La notion de travail dans le contexte social actuel
Le travail, tous l’admettent, est au coeur de la vie des femmes et des hommes d’aujourd’hui. Qu’il soit domestique, bénévole ou salarié, le travail est pour plusieurs, l’élément le plus accaparant de leur existence, une grande partie de leur temps et de leur énergie y étant consacrée. Nous sommes encore loin de la société de loisirs que plusieurs prédisaient pour le deuxième millénaire. Et l’importance du travail ne se mesure pas seulement par les heures et l’énergie qui y sont affectées mais aussi à ce qu’il apporte : le pain, les biens, les loisirs, etc. L’organisation concrète de notre société consacre cette fonction économique du travail. Bien plus, la considération des personnes et leur reconnaissance sociale dépendent souvent du travail effectué et du type d’emploi occupé. D’une certaine façon, il détermine le rang social des personnes et nous en venons à le considérer comme la source principale de l’identité personnelle.
Quel portrait trace la littérature actuelle à propos de cette réalité du travail et plus spécifiquement du travail rémunéré? Nous ne remonterons pas comme le fait Joshi (1983) jusqu’à la conception religieuse du travail comme châtiment divin en conséquence de la rupture de l’humanité avec son Dieu. Il est intéressant de constater avec Goguelin (1980) que : «Le mot travail vient du latin tripalium qui désignait un instrument de supplice à trois pieux sur lesquels on attachait les esclaves qui refusaient de travailler. Il signifie d’abord torture, tourment. Au Moyen Âge, le travailleur juré était le bourreau … C’est au XVième siècle que travailler se substitue à ouvrer lorsque l’ouvrier … n’est plus propriétaire de ses moyens de production : il redevient homme de labeur, homme de peine … Le dictionnaire nous indique que le travail est l’ensemble des activités humaines coordonnées en vue de produire ce qui est utile, et que cette activité, organisée à l’intérieur du groupe social et exercée de manière réglée, est une activité laborieuse et rétribuée».

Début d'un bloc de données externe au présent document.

(** The handler of [addTodo] throws [null]. *)
Lemma null_failure_witness :
  processException VNull = Throw TypeError
  /\ Route.requestHandler digits_Number literal_JSON_parse
       (installed (addTodo_throwing VNull)) (snd (addTodo_throwing VNull))
       (request (VObj [("name", VStr "x")]) []) =
       {| response := {| statusCode := 500; sent := None |};
          handler_calls :=
            [(new_Context (request (VObj [("name", VStr "x")]) []),
              VObj [("name", VStr "x")])];
          completion := Throw TypeError |}
  /\ (forall e', (exists m, processException e' = Ok m)
                 <-> e' <> VNull /\ e' <> VUndefined).
Proof.
  apply (null_failure_escapes_the_500_path digits_Number literal_JSON_parse
           (installed (addTodo_throwing VNull)) (snd (addTodo_throwing VNull))
           (request (VObj [("name", VStr "x")]) [])
           {| config := 0; updater := 0; handler := Some (throws VNull) |}
           (throws VNull) (configured (addTodo_throwing VNull))
           z_named (VObj [("name", VStr "x")]) (VObj [("name", VStr "x")]) VNull).
  - reflexivity.
  - reflexivity.
  - reflexivity.
  - reflexivity.
  - reflexivity.
  - reflexivity.
  - reflexivity.
  - left. reflexivity.
Defined.

(** [router.query("operate").input(..).fn(..)] and the same chain on a
    mutation: the defaults of the method and of the URL. *)
Lemma registration_defaults_witness :
  method (configured (built Router.query "operate" [CallInput z_named; CallFn greet])) = "get"
  /\ url (configured (built Router.query "operate" [CallInput z_named; CallFn greet]))
     = "/v1/operate"
  /\ method (configured (built Router.mutation "operate" [CallInput z_named; CallFn greet]))
     = "post"
  /\ url (configured (built Router.mutation "operate" [CallInput z_named; CallFn greet]))
     = "/v1/operate".
Proof.
  destruct (registration_defaults (new_Router server_config) "operate"
              [CallInput z_named; CallFn greet])
    as [(r & w & cfg & Hchain & _ & Hcfg & Hmethod & Hurl)
        (r' & w' & cfg' & Hchain' & _ & Hcfg' & Hmethod' & Hurl')].
  injection Hchain as <- <-. injection Hchain' as <- <-.
  injection Hcfg as <-. injection Hcfg' as <-.
  split; [exact (Hmethod eq_refl)|]. split; [exact (Hurl eq_refl)|].
  split; [exact (Hmethod' eq_refl)|exact (Hurl' eq_refl)].
Defined.

(** The registry after the start-up script: two registrations, three
    refinements, two slots. *)
Lemma refinements_overwrite_witness :
  length (routes (router started)) = 2
  /\ routes (router started) !! 0 = Some (Some 4)
  /\ latest_route 0 started = Some 4
  /\ (exists w, call (CallOutput z_any) 3 started = Some (5, w)
                /\ routes (router w) = [Some 4; Some 5]).
Proof.
  destruct (refinements_overwrite_their_slot server_config startup started eq_refl)
    as (Hlen & Hslots & Hcall).
  split; [exact Hlen|].
  destruct (Hslots 0) as (l & Hl & Hlatest); [vm_compute; lia|].
  injection Hl as <-. split; [reflexivity|]. split; [exact Hlatest|].
  destruct (Hcall 3 {| config := 1; updater := 1; handler := Some greet |}
              (CallOutput z_any) eq_refl eq_refl)
    as (this' & w & Hc & -> & _ & Hroutes & _).
  exists w. split; [exact Hc|exact Hroutes].
Defined.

Dans cette recherche, nous considérons le travail comme une activité de production nécessitant une certaine qualification ouvrière et une organisation de plus en plus complexe. Dans les vingt dernières années, avec la révolution industrielle caractérisée par l’arrivée de technologies spécialisées, la multiplication des professions et la diversité des organisations du travail, le travail est devenu une valeur sociale centrale. Le travailleur devient un acteur social (Reynaud, 1991 ). La technologie se complexifie, les compétences du travailleur s’affinent et la nécessité de la participation de celui-ci à l’organisation s’accroît. L’organisation concrète de notre société consacre cette fonction économique du travail mais ne le réduit pas à cette fonction. Parfois même, elle fait dépendre la reconnaissance sociale du type d’emploi occupé.
«Le travail est devenu aujourd’hui. .. une des sources principales de l’identité d’une personne … Le travail reçoit donc une importance qui dépasse largement sa fonction économique ou sa valeur instrumentale; il détermine le rang social de la personne en plus d’être une source de relations humaines et un lieu de sociabilité par excellence». (Vézina, 1988) .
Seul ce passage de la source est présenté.